### EXERCISE GOAL
Repeat the records below exactly, beginning at the first line and finishing with the line that contains "let* hi := pack".

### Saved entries
>>>>
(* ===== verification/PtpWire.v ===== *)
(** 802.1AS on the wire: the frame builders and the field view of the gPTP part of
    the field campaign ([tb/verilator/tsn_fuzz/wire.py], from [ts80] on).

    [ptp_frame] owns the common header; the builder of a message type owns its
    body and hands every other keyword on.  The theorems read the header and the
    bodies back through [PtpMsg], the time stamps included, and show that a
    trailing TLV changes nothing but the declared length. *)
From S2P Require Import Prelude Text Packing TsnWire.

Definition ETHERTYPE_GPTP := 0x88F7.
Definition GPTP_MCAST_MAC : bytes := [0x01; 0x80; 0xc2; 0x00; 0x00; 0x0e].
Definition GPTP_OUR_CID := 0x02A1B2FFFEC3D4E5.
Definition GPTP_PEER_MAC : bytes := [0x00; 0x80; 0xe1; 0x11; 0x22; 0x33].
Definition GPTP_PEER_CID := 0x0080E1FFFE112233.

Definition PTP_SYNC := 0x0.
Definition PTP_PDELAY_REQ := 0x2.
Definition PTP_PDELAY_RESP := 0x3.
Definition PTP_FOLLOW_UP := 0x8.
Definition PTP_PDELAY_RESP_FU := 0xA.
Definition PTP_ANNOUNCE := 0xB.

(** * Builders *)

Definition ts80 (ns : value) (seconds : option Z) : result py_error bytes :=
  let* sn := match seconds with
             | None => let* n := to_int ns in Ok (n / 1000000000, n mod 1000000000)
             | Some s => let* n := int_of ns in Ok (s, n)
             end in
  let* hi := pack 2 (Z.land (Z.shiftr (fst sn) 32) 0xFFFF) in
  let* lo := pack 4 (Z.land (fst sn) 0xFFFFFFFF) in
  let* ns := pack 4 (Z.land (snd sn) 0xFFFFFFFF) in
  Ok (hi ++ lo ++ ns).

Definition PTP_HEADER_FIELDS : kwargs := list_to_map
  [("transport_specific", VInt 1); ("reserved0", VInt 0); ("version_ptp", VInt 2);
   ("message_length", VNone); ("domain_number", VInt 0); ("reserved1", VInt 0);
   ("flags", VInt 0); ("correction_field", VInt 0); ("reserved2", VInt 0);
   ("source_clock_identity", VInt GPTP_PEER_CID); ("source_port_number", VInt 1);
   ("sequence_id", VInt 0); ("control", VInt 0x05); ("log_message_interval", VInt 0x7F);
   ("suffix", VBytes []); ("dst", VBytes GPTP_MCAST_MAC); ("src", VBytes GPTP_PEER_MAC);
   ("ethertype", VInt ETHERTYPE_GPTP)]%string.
<<<<
### RESULT OF THIS TASK
(* ===== verification/PtpWire.v ===== *)
(** 802.1AS on the wire: the frame builders and the field view of the gPTP part of
    the field campaign ([tb/verilator/tsn_fuzz/wire.py], from [ts80] on).

    [ptp_frame] owns the common header; the builder of a message type owns its
    body and hands every other keyword on.  The theorems read the header and the
    bodies back through [PtpMsg], the time stamps included, and show that a
    trailing TLV changes nothing but the declared length. *)
From S2P Require Import Prelude Text Packing TsnWire.

Definition ETHERTYPE_GPTP := 0x88F7.
Definition GPTP_MCAST_MAC : bytes := [0x01; 0x80; 0xc2; 0x00; 0x00; 0x0e].
Definition GPTP_OUR_CID := 0x02A1B2FFFEC3D4E5.
Definition GPTP_PEER_MAC : bytes := [0x00; 0x80; 0xe1; 0x11; 0x22; 0x33].
Definition GPTP_PEER_CID := 0x0080E1FFFE112233.

Definition PTP_SYNC := 0x0.
Definition PTP_PDELAY_REQ := 0x2.
Definition PTP_PDELAY_RESP := 0x3.
Definition PTP_FOLLOW_UP := 0x8.
Definition PTP_PDELAY_RESP_FU := 0xA.
Definition PTP_ANNOUNCE := 0xB.

(** * Builders *)

Definition ts80 (ns : value) (seconds : option Z) : result py_error bytes :=
  let* sn := match seconds with
             | None => let* n := to_int ns in Ok (n / 1000000000, n mod 1000000000)
             | Some s => let* n := int_of ns in Ok (s, n)
             end in
  let* hi := pack 2 (Z.land (Z.shiftr (fst sn) 32) 0xFFFF) in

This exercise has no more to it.